(** * Liquid Gold: the ledger and account-state engine of [app.py]

    A shallow embedding of the Flask application's models and request
    handlers, and the properties of its money-movement operations.

    Conventions of the embedding.
    - A [db.Float] column is an exact rational ([Q]); binary rounding of
      the Python floats is not represented.  Arithmetic is written in the
      order the source performs it.
    - A table whose rows are fetched by primary key is a [gmap nat _];
      a table that is only appended to, scanned or bulk-deleted is a list
      in insertion order.
    - A handler is a function [State -> State * Response]: the first
      component is the database after the request (after [commit], or the
      untouched database when the handler returns an error before it),
      the second the JSON answer reduced to success or the error issued.
    - [current_user] is the [uid] argument of a handler; the
      [@login_required] decorator is the initial lookup of [uid].
    - Random tokens ([gen_reference], [gen_account_number]), free text
      ([description], [message], [username], [bio], [phone]) and
      timestamps are left out of the rows; the account number drawn for a
      new account is an argument of [oauth2_callback].
    - Request strings arrive already stripped; numbers arrive already
      converted by [float(...)].
    - The tables [budget_categories] and [activity_log] and the handlers
      that only read, or only write fields left out here (notifications
      read, budget update, profile update), are not represented. *)

From Stdlib Require Import QArith Qround Qabs Lqa ZArith.
From stdpp Require Import gmap strings list fin_maps.

Open Scope Q_scope.

(** ** Decidable comparisons on amounts *)

#[global] Instance Qle_Decision (x y : Q) : Decision (x <= y).
Proof.
  destruct (Qlt_le_dec y x) as [H | H].
  - right. apply Qlt_not_le. exact H.
  - left. exact H.
Defined.

#[global] Instance Qlt_Decision (x y : Q) : Decision (x < y).
Proof.
  destruct (Qlt_le_dec x y) as [H | H].
  - left. exact H.
  - right. apply Qle_not_lt. exact H.
Defined.

(** ** [round(x, 2)]

    Python rounds to the closest multiple of [10 ** -2] and takes the even
    multiple when two are equally close. *)

Definition round_half_even (q : Q) : Z :=
  let f := Qfloor q in
  match Qcompare (q - inject_Z f) (1 # 2) with
  | Lt => f
  | Gt => (f + 1)%Z
  | Eq => if Z.even f then f else (f + 1)%Z
  end.

Definition round2 (q : Q) : Q := inject_Z (round_half_even (q * 100)) / 100.

(** [round(x, 1)] *)
Definition round1 (q : Q) : Q := inject_Z (round_half_even (q * 10)) / 10.

(** ** Models *)

Module User.

Record t := mk {
    email : string;
    account_number : string;
    balance : Q;
    savings_balance : Q;
    tier : string;
    xp : Z;
    streak : Z;
    last_login : option Z;
    total_sent : Q;
    total_received : Q;
    total_txn_count : Z
  }.

Definition set_balance (v : Q) (u : t) : t :=
    mk (email u) (account_number u) v (savings_balance u) (tier u) (xp u)
       (streak u) (last_login u) (total_sent u) (total_received u)
       (total_txn_count u).

Definition set_savings_balance (v : Q) (u : t) : t :=
    mk (email u) (account_number u) (balance u) v (tier u) (xp u)
       (streak u) (last_login u) (total_sent u) (total_received u)
       (total_txn_count u).

Definition set_tier (v : string) (u : t) : t :=
    mk (email u) (account_number u) (balance u) (savings_balance u) v (xp u)
       (streak u) (last_login u) (total_sent u) (total_received u)
       (total_txn_count u).

Definition set_xp (v : Z) (u : t) : t :=
    mk (email u) (account_number u) (balance u) (savings_balance u) (tier u) v
       (streak u) (last_login u) (total_sent u) (total_received u)
       (total_txn_count u).

Definition set_streak (v : Z) (u : t) : t :=
    mk (email u) (account_number u) (balance u) (savings_balance u) (tier u)
       (xp u) v (last_login u) (total_sent u) (total_received u)
       (total_txn_count u).

Definition set_last_login (v : option Z) (u : t) : t :=
    mk (email u) (account_number u) (balance u) (savings_balance u) (tier u)
       (xp u) (streak u) v (total_sent u) (total_received u)
       (total_txn_count u).

Definition set_total_sent (v : Q) (u : t) : t :=
    mk (email u) (account_number u) (balance u) (savings_balance u) (tier u)
       (xp u) (streak u) (last_login u) v (total_received u)
       (total_txn_count u).

Definition set_total_received (v : Q) (u : t) : t :=
    mk (email u) (account_number u) (balance u) (savings_balance u) (tier u)
       (xp u) (streak u) (last_login u) (total_sent u) v
       (total_txn_count u).

Definition set_total_txn_count (v : Z) (u : t) : t :=
    mk (email u) (account_number u) (balance u) (savings_balance u) (tier u)
       (xp u) (streak u) (last_login u) (total_sent u) (total_received u) v.

  (** The list [tiers] of [award_xp], highest threshold first. *)
Definition tiers : list (string * Z) :=
    [("diamond", 5000%Z); ("platinum", 2000%Z); ("gold", 800%Z);
     ("silver", 200%Z)].

  (** The [for name, threshold in tiers: ... break] loop: the first entry
      whose threshold is reached wins, otherwise the value assigned before
      the loop stays. *)
Fixpoint first_tier (x : Z) (ts : list (string * Z)) (current : string)
    : string :=
    match ts with
    | [] => current
    | (name, threshold) :: rest =>
        if (threshold <=? x)%Z then name else first_tier x rest current
    end.

Definition award_xp (points : Z) (u : t) : t :=
    let u1 := set_xp (xp u + points)%Z u in
    let u2 := set_tier "bronze" u1 in
    set_tier (first_tier (xp u2) tiers (tier u2)) u2.

  (** Column defaults of a new row, with the constructor arguments of
      [oauth2_callback]. *)
Definition new (email account_number : string) (today : Z) : t :=
    mk email account_number 1000 0 "bronze" 0%Z 0%Z (Some today) 0 0 0%Z.

End User.

Module Transaction.

Record t := mk {
    sender_id : option nat;
    receiver_id : option nat;
    amount : Q;
    type : string;
    category : string;
    fee : Q
  }.

Definition set_receiver_id (v : option nat) (x : t) : t :=
    mk (sender_id x) v (amount x) (type x) (category x) (fee x).

End Transaction.

(** Titles of the notifications the handlers emit. *)
Inductive Title :=
| Welcome              (* 'Welcome to Liquid Gold!' *)
| DayStreak (n : Z)    (* '{streak}-Day Streak!' *)
| DepositSuccessful    (* 'Deposit Successful' *)
| WithdrawalInitiated  (* 'Withdrawal Initiated' *)
| MoneyReceived        (* 'Money Received!' *)
| TransferSuccessful   (* 'Transfer Successful' *)
| GoalCreated          (* 'Goal Created!' *)
| GoalAchieved         (* 'Goal Achieved!' *)
| SplitBillAdded       (* 'Split Bill' *)
| SplitPayment.        (* 'Split Payment' *)

#[global] Instance Title_eq_dec : EqDecision Title.
Proof. solve_decision. Defined.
* * * * * * * * *
◆ Prompt ◆
Take the entries above and return only the lines from the one with "Conventions of the embedding." to the one with "in insertion order.", both included, unchanged.

◆ Answer box ◆
    Conventions of the embedding.
    - A [db.Float] column is an exact rational ([Q]); binary rounding of
      the Python floats is not represented.  Arithmetic is written in the
      order the source performs it.
    - A table whose rows are fetched by primary key is a [gmap nat _];
      a table that is only appended to, scanned or bulk-deleted is a list
      in insertion order.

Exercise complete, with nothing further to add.